Accidental Falls Injuries in Nursing Homes

Numerous accidental falls occur in nursing homes each year, many of which are never reported by residents.  Serious injuries can result when an elder person falls, including broken bones, head injuries, or even death. Sometimes, an elder person may have a condition that makes injuries sustained from a fall considerably worse than they would be without the condition.  However, nursing homes are under a legal obligation to keep residents safe from abuse and neglect, which includes taking as many precautionary measures as possible to prevent falls.

Conditions that Make Fall Injuries Worse

There are several conditions that occur frequently in the elderly population that can exacerbate injuries sustained during an accidental fall.  More than 95 percent of hip fractures are the result of accidental falls.  The rate of hip fractures in women is nearly twice the rate for men.  This discrepancy is largely attributable to instances of osteoporosis. Osteoporosis can develop in residents when well-balanced nutrition is not being provided. Calcium and vitamin D deficiencies are a contributing factor in the pathogenesis of hip fractures, as the bones are weaker than they should be and cannot withstand impact nearly as well as healthy bones. Both male and female residents should be regularly screened for osteoporosis. And for those residents who do have this condition, nursing home staff should take extra precautions to prevent accidental falls from occurring.

Sometimes prescription medications and drug interactions may cause side effects such as dizziness, drowsiness, or may even affect coordination. These conditions can make a fall considerably worse.  A sense of loss of balance can cause a person to overcompensate, which can lead to a heavier fall as if the individual was throwing him or herself towards the ground.  This same outcome can happen for residents who are afflicted with vertigo.

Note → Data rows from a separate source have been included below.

(** ** C5 *)

(** Claim C5: within a batch, when [similarityParameters] is unset in the
    in-batch snapshot, setting [groupSlice] to a slice issues exactly three
    writes: [sessionGroupSlice] is reset to its default when the slice
    equals [defaultGroupSlice] and set to the slice otherwise,
    [selectedLabels] becomes [[]] and [selectedSamples] becomes the empty
    set; these writes are applied in the same batch, leaving the other atoms
    as the earlier writes of the batch left them. *)
Theorem groupSlice_set_unset_similarity (s : State) (pre : list Action)
    (slice : option string) :
  similarityParameters (run_batch s pre) = None ->
  let s1 := run_batch s pre in
  let s2 := run_batch s (pre ++ [ASetGroupSlice (SliceVal slice)]) in
  set_groupSlice s1 (SliceVal slice) =
    [ (if opt_str_eqb (defaultGroupSlice s1) slice
       then WResetSessionGroupSlice else WSessionGroupSlice slice);
      WSelectedLabels []; WSelectedSamples ∅ ] /\
  sessionGroupSlice s2 =
    (if opt_str_eqb (defaultGroupSlice s1) slice then None else slice) /\
  selectedLabels s2 = [] /\
  selectedSamples s2 = ∅ /\
  mediaType s2 = mediaType s1 /\
  isDynamicGroup s2 = isDynamicGroup s1 /\
  parentMediaType s2 = parentMediaType s1 /\
  defaultGroupSlice s2 = defaultGroupSlice s1 /\
  similarityParameters s2 = None.
Proof.
  intros Hsim s1 s2.
  assert (Hw : set_groupSlice s1 (SliceVal slice) =
    [ (if opt_str_eqb (defaultGroupSlice s1) slice
       then WResetSessionGroupSlice else WSessionGroupSlice slice);
      WSelectedLabels []; WSelectedSamples ∅ ]).
  { unfold set_groupSlice. fold s1 in Hsim. rewrite Hsim. reflexivity. }
  unfold s2. rewrite run_batch_app. fold s1.
  cbn [run_batch fold_left run_action]. rewrite Hw.
  fold s1 in Hsim.
  destruct (opt_str_eqb (defaultGroupSlice s1) slice);
    destruct s1 as [m d p sg dg sp sl ss]; cbn in *;
    repeat split; auto.
Qed.

Lemma groupSlice_set_unset_similarity_witness :
  let s := mkState (Some "group"%string) false None (Some "right"%string)
             (Some "left"%string) None ["lbl"%string] {["smp"%string]} in
  let pre := [ADirect (WSessionGroupSlice (Some "center"%string))] in
  similarityParameters (run_batch s pre) = None /\
  sessionGroupSlice (run_batch s (pre ++ [ASetGroupSlice
                       (SliceVal (Some "left"%string))])) = None.
Proof.
  intros s pre.
  assert (H : similarityParameters (run_batch s pre) = None) by reflexivity.
  split; [exact H|].
  destruct (groupSlice_set_unset_similarity s pre (Some "left"%string) H)
    as [_ [Hs _]].
  rewrite Hs. reflexivity.
Defined.

End GroupsFacts.

Module UpdateSamplesFacts.
Import UpdateSamples.

Section Facts.
Context {Sample Rest : Type} (stringify : Sample -> string).

Lemma update_store_absent (id : string) (smp : Sample)
    (ss : SampleStore (Sample := Sample) (Rest := Rest)) :
  samples ss !! id = None -> update_store id smp ss = ss.
Proof. intros H. unfold update_store. rewrite H. reflexivity. Qed.

Lemma patch_relay_absent (sample : option Sample)
    (rs : gmap string RelayRecord) (id : string) :
  rs !! id = None -> patch_relay stringify sample rs id = rs.
Proof. intros H. unfold patch_relay. rewrite H. reflexivity. Qed.

Lemma loop_stores_absent (id : string) (smp : Sample)
    (ss : list (SampleStore (Sample := Sample) (Rest := Rest)))
    (rs : gmap string RelayRecord) :
  Forall (fun st => samples st !! id = None) ss ->
  rs !! id = None -> rs !! (id ++ "-modal")%string = None ->
  loop_stores stringify id smp ss rs = (ss, rs).
Proof.
  intros Hss Hid Hmod. induction Hss as [|st tl Hst Htl IH]; simpl.
  - reflexivity.
  - rewrite (patch_relay_absent _ _ _ Hid), (patch_relay_absent _ _ _ Hmod).
    rewrite IH, (update_store_absent _ _ _ Hst). reflexivity.
Qed.

(** ** C6 (amended) *)

(** Claim C6, as amended: [useUpdateSamples] on sample ids that are
    absent from every looker sample store and whose records [id] and
    [id-modal] are both absent from the Relay store returns normally and
    leaves the whole world (looker stores and Relay store) unchanged. *)
Theorem useUpdateSamples_absent_noop
    (w : World (Sample := Sample) (Rest := Rest))
    (entries : list (string * option Sample)) :
  Forall (fun e => absent_everywhere w (fst e)) entries ->
  useUpdateSamples stringify w entries = w.
Proof.
  unfold useUpdateSamples.
  induction 1 as [|[id sample] tl [Hss [Hid Hmod]] Htl IH]; simpl.
  - reflexivity.
  - destruct sample as [smp|]; [|exact IH].
    rewrite (loop_stores_absent id smp _ _ Hss Hid Hmod).
    destruct w as [ss rs]. exact IH.
Qed.

End Facts.

(** Claim C6, as stated, fails: ["a"] is not a record of the Relay store,
    yet patching sample ["a"] writes the [sample] field of the existing
    record ["a-modal"]. *)
Lemma useUpdateSamples_missing_id_not_noop :
  relay world_modal_only !! "a"%string = None /\
  useUpdateSamples (fun s : string => s) world_modal_only
    [("a"%string, Some "x"%string)] <> world_modal_only.
Proof.
  split; [reflexivity|].
  intros H.
  apply (f_equal (fun w => option_map (fun r => fields r !! "sample"%string)
                             (relay w !! "a-modal"%string))) in H.
  vm_compute in H. discriminate H.
Qed.

Lemma useUpdateSamples_absent_noop_witness :
  let w := mkWorld (Sample := string) (Rest := unit)
             [mkSampleStore {["b"%string := mkModalSample "y"%string tt]} ∅]
             {["b"%string := mkRelayRecord ∅ false]} in
  Forall (fun e => absent_everywhere w (fst e))
         [("a"%string, Some "x"%string)] /\
  useUpdateSamples (fun s : string => s) w [("a"%string, Some "x"%string)] = w.
Proof.
  intros w.
  assert (H : Forall (fun e => absent_everywhere w (fst e))
                     [("a"%string, Some "x"%string)]).
  { repeat constructor. }
  split; [exact H|].
  exact (useUpdateSamples_absent_noop (fun s : string => s) w _ H).
Defined.

End UpdateSamplesFacts.

Module LightningFacts.
Import Lightning.

(** ** C10 *)

(** Claim C10: [lightningStringResults] throws exactly when the result's
    [__typename] is neither ["StringLightningResult"] nor
    ["ObjectIdLightningResult"]; with a matching typename and no [values]
    it returns [null]; otherwise it returns a newly allocated array with the
    same elements, distinct from the cached [values] array. *)
Theorem lightningStringResults_outcomes (params : Params)
    (data : LightningResult) (next_id : nat) :
  (is_throw (fst (lightningStringResults params data next_id)) = true <->
     ~ is_string_result data) /\
  (is_string_result data -> values data = None ->
     fst (lightningStringResults params data next_id) = ReturnNull) /\
  (forall a, is_string_result data -> values data = Some a ->
     arr_id a < next_id ->
     exists b, fst (lightningStringResults params data next_id) = ReturnArray b
            /\ arr_elems b = arr_elems a /\ arr_id b <> arr_id a).
Proof.
  unfold lightningStringResults, is_string_result.
  destruct (String.eqb_spec (typename data) "StringLightningResult") as [E1|E1];
  destruct (String.eqb_spec (typename data) "ObjectIdLightningResult") as [E2|E2];
  cbn [negb andb].
  4: { split; [|split].
       - split; [intros _ [H|H]; contradiction | reflexivity].
       - intros [H|H]; contradiction.
       - intros a [H|H]; contradiction. }
  all: split; [|split];
    [ destruct (values data); cbn;
        (split; [discriminate| intros H; exfalso; apply H; auto])
    | intros _ ->; reflexivity
    | intros a _ -> Ha; eexists; split; [reflexivity|];
        cbn; split; [reflexivity|lia] ].
Qed.

Lemma lightningStringResults_outcomes_witness :
  let p := mkParams "tags" None None None in
  let a := mkJSArray 2 ["x"%string; "y"%string] in
  let d := mkLightningResult "StringLightningResult" (Some a) in
  is_string_result d /\ values d = Some a /\ arr_id a < 5 /\
  exists b, fst (lightningStringResults p d 5) = ReturnArray b
         /\ arr_elems b = arr_elems a /\ arr_id b <> arr_id a.
Proof.
  intros p a d.
  assert (Hs : is_string_result d) by (left; reflexivity).
  assert (Hv : values d = Some a) by reflexivity.
  assert (Hl : arr_id a < 5) by (cbn; lia).
  split; [exact Hs|]. split; [exact Hv|]. split; [exact Hl|].
  destruct (lightningStringResults_outcomes p d 5) as [_ [_ H3]].
  exact (H3 a Hs Hv Hl).
Defined.

Example lightningStringResults_unexpected :
  fst (lightningStringResults (mkParams "tags" None None None)
         (mkLightningResult "IntLightningResult" None) 0)
  = Throw "unexpected IntLightningResult for path 'tags' in lightningStringResults".
Proof. reflexivity. Qed.

End LightningFacts.

Module PersistenceFacts.
Import Persistence.

Lemma class_eqb_true (a b : ValueClass) : class_eqb a b = true <-> a = b.
Proof. destruct a, b; cbn; split; congruence. Qed.

(** ** C9 *)

(** Claim C9 (modelled from the spec): on initialisation a Cell with a
    persistence effect takes the stored value when one exists, decodes and
    has the declared value class; in every other case (nothing stored, a
    failed read, undecodable or wrongly-typed data) it takes the declared
    default.  [hydrate] is total, so no case throws. *)
Theorem hydrate_stored_or_default (decode : string -> option JSValue)
    (vc : ValueClass) (dflt : JSValue) (r : StorageRead) :
  (exists raw v, r = Stored raw /\ decode raw = Some v /\ class_of v = vc /\
                 hydrate decode vc dflt r = v) \/
  (hydrate decode vc dflt r = dflt /\
   ~ (exists raw v, r = Stored raw /\ decode raw = Some v /\ class_of v = vc)).
Proof.
  destruct r as [raw| |].
  - cbn. destruct (decode raw) as [v|] eqn:Hd.
    + destruct (class_eqb (class_of v) vc) eqn:Hc.
      * left. exists raw, v. apply class_eqb_true in Hc. auto.
      * right. split; [reflexivity|].
        intros (raw' & v' & Hr & Hd' & Hc'). injection Hr as <-.
        rewrite Hd in Hd'. injection Hd' as <-.
        apply class_eqb_true in Hc'. congruence.
    + right. split; [reflexivity|].
      intros (raw' & v' & Hr & Hd' & _). injection Hr as <-. congruence.
  - right. split; [reflexivity|]. intros (? & ? & H & _). discriminate.
  - right. split; [reflexivity|]. intros (? & ? & H & _). discriminate.
Qed.
Lemma hasData_close_then_open :
  hasData (a ++ "}]" ++ b ++ "[" ++ post) = if String.eqb b "" then "" else "[" ++ post.
Proof.
  rewrite (hasData_found _ _ _ (find_absent _ _ no_null)
             first_open_after_close last_close_before_open).
  assert (Hlen := fits).
  rewrite !length_app in Hlen. simpl String.length in Hlen.
  replace (a ++ "}]" ++ b ++ "[" ++ post)
    with ((a ++ "}]" ++ b) ++ "[" ++ post)
    by (now rewrite !app_assoc_str).
  rewrite !length_app. simpl String.length.
  destruct (String.eqb_spec b "") as [ Hb | Hb ].
  - subst b. simpl String.length. rewrite size_t_small by lia.
    unfold StdString.substr.
    replace (Z.to_nat _) with 0%nat by lia. apply substring_zero.
  - assert (0 < String.length b)%nat
      by (destruct b; [ now elim Hb | simpl; lia ]).
    rewrite size_t_negative by lia.
    replace (String.length a + (2 + String.length b))%nat
      with (String.length (a ++ "}]" ++ b))
      by (rewrite !length_app; reflexivity).
    apply substr_tail. rewrite !length_app. simpl String.length. lia.
Qed.

End ClosingBeforeOpening.

(** X14: when the last [}]] of a text comes before its first [[], the
    length [b2 - b1 + 2] given to [substr] wraps around as a [size_t]:
    [hasData] returns the text from the [[] to its end, which holds no [}]];
    only when the [[] follows the [}]] directly is the length 0 and the
    result empty. *)
Theorem hasData_close_before_open :
  forall a b post : string,
    StdString.mem_char "[" a = false ->
    StdString.mem_char "[" b = false ->
    ~ StdString.contains (b ++ "[" ++ post) "}]" ->
    ~ StdString.contains (a ++ "}]" ++ b ++ "[" ++ post) "null" ->
    (Z.of_nat (String.length (a ++ "}]" ++ b ++ "[" ++ post)) < 2 ^ 64)%Z ->
    hasData (a ++ "}]" ++ b ++ "[" ++ post)
    = if String.eqb b "" then ""%string else ("[" ++ post)%string.
Proof. exact hasData_close_then_open. Qed.

Lemma hasData_close_before_open_witness :
  hasData "{}]42[7" = "[7"%string.
Proof.
  apply (hasData_close_before_open "{" "42" "7").
  - reflexivity.
  - reflexivity.
  - intro Hin. apply find_contains in Hin as [i Hi]. discriminate Hi.
  - intro Hin. apply find_contains in Hin as [i Hi]. discriminate Hi.
  - reflexivity.
Defined.

Section FrameComposition.

Variables x1 y1 psi1 x2 y2 psi2 : R.

Lemma compose_local_x (wx wy : R) :
  cos psi2 * (cos psi1 * (wx - x1) + sin psi1 * (wy - y1) - x2)
  + sin psi2 * (- sin psi1 * (wx - x1) + cos psi1 * (wy - y1) - y2)
  = cos (psi1 + psi2) * (wx - (x1 + x2 * cos psi1 - y2 * sin psi1))
    + sin (psi1 + psi2) * (wy - (y1 + x2 * sin psi1 + y2 * cos psi1)).
Proof.
  rewrite cos_plus, sin_plus.
  pose proof (sin2_cos2 psi1) as Hsc. unfold Rsqr in Hsc.
  replace (cos psi2 * (cos psi1 * (wx - x1) + sin psi1 * (wy - y1) - x2)
           + sin psi2 * (- sin psi1 * (wx - x1) + cos psi1 * (wy - y1) - y2))
    with (cos psi2 * (cos psi1 * (wx - x1) + sin psi1 * (wy - y1))
          + sin psi2 * (- sin psi1 * (wx - x1) + cos psi1 * (wy - y1))
          - 1 * (cos psi2 * x2 + sin psi2 * y2))
    by ring.
  rewrite <- Hsc. ring.
Qed.

Lemma compose_local_y (wx wy : R) :
  - sin psi2 * (cos psi1 * (wx - x1) + sin psi1 * (wy - y1) - x2)
  + cos psi2 * (- sin psi1 * (wx - x1) + cos psi1 * (wy - y1) - y2)
  = - sin (psi1 + psi2) * (wx - (x1 + x2 * cos psi1 - y2 * sin psi1))
    + cos (psi1 + psi2) * (wy - (y1 + x2 * sin psi1 + y2 * cos psi1)).
Proof.
  rewrite cos_plus, sin_plus.
  pose proof (sin2_cos2 psi1) as Hsc. unfold Rsqr in Hsc.
  replace (- sin psi2 * (cos psi1 * (wx - x1) + sin psi1 * (wy - y1) - x2)
           + cos psi2 * (- sin psi1 * (wx - x1) + cos psi1 * (wy - y1) - y2))
    with (- sin psi2 * (cos psi1 * (wx - x1) + sin psi1 * (wy - y1))
          + cos psi2 * (- sin psi1 * (wx - x1) + cos psi1 * (wy - y1))
          - 1 * (- sin psi2 * x2 + cos psi2 * y2))
    by ring.
  rewrite <- Hsc. ring.
Qed.

End FrameComposition.

(** X15: frame transforms compose: transforming waypoints into the frame
    of a first pose, and the result into the frame of a second pose given
    in the first frame, is the transform into the frame of the composed
    pose (the second pose expressed in the world, headings added). *)
Theorem convertToCoordinates_composes :
  forall (x1 y1 psi1 x2 y2 psi2 : R) (ptsx ptsy : list R),
    length ptsx = length ptsy ->
    exists m1 : MatrixXd,
      convertToCoordinates x1 y1 psi1 ptsx ptsy = Done m1
      /\ convertToCoordinates x2 y2 psi2 (row m1 0) (row m1 1)
         = convertToCoordinates
             (x1 + x2 * cos psi1 - y2 * sin psi1)
             (y1 + x2 * sin psi1 + y2 * cos psi1)
             (psi1 + psi2) ptsx ptsy.
Proof.
  intros x1 y1 psi1 x2 y2 psi2 ptsx ptsy same_size.
  eexists. split; [ apply convertToCoordinates_done; exact same_size | ].
  unfold row. simpl nth.
  rewrite !convertToCoordinates_done
    by (rewrite ?pathpoints_row0_length, ?pathpoints_row1_length;
        congruence).
  f_equal. f_equal; [ | f_equal ].
  - apply list_eq_by_at.
    + now rewrite !pathpoints_row0_length.
    + intros i Hi. rewrite !pathpoints_row0_length in Hi.
      rewrite (pathpoints_row0_at x2 y2 psi2)
        by (now rewrite pathpoints_row0_length).
      rewrite (pathpoints_row0_at x1 y1 psi1 ptsx ptsy i Hi).
      rewrite (pathpoints_row1_at x1 y1 psi1 ptsx ptsy i Hi).
      rewrite (pathpoints_row0_at _ _ (psi1 + psi2) ptsx ptsy i Hi).
      apply compose_local_x.
  - apply list_eq_by_at.
    + now rewrite !pathpoints_row1_length, pathpoints_row0_length.
    + intros i Hi.
      rewrite pathpoints_row1_length, pathpoints_row0_length in Hi.
      rewrite (pathpoints_row1_at x2 y2 psi2)
        by (now rewrite pathpoints_row0_length).
      rewrite (pathpoints_row0_at x1 y1 psi1 ptsx ptsy i Hi).
      rewrite (pathpoints_row1_at x1 y1 psi1 ptsx ptsy i Hi).
      rewrite (pathpoints_row1_at _ _ (psi1 + psi2) ptsx ptsy i Hi).
      apply compose_local_y.
Qed.

Lemma convertToCoordinates_composes_witness :
  exists m1 : MatrixXd,
    convertToCoordinates 1 2 (PI / 6) [3; 5] [4; 6] = Done m1
    /\ convertToCoordinates 2 0 (PI / 3) (row m1 0) (row m1 1)
       = convertToCoordinates
           (1 + 2 * cos (PI / 6) - 0 * sin (PI / 6))
           (2 + 2 * sin (PI / 6) + 0 * cos (PI / 6))
           (PI / 6 + PI / 3) [3; 5] [4; 6].
Proof.
  apply (convertToCoordinates_composes 1 2 (PI / 6) 2 0 (PI / 3)
                                        [3; 5] [4; 6]).
  reflexivity.
Defined.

Simple Solutions to Prevent Accidental Falls

There are many simple precautions that can be taken by nursing home staff to help prevent the incidence of accidental falls. For example, placing necessary items, such as TV remotes, water glasses, call buttons, or oxygen masks, near the bedside within easy reach of the resting resident can help prevent these accidents. Floors in living areas and heavily trafficked areas should not be slippery or slick and should be clean and free of obstacles.  Hand railings on the sides of the bed, in bathrooms and in the hallways of the nursing home can also help prevent accidental falls.

Indications of A Fall

A fall is one of the forms of nursing home abuse that may result in visible injuries on the resident’s body.  Sometimes residents are unable to communicate that they have suffered from a fall, either because they lack the ability to communicate, or because they have cognitive impairments.  Any unexplained breaks in the skin, cuts, scratches, gashes, swelling, bruising, or discoloration of the skin should be noted, as they may be an indication that a fall was sustained by the resident.  Similarly, if the resident complains of pain or grimaces, or is unable to move a limb, has limited mobility or dexterity in a limb, or if the resident is carrying the limb in a strange and unusual way, these should be taken into consideration and scrutinized carefully.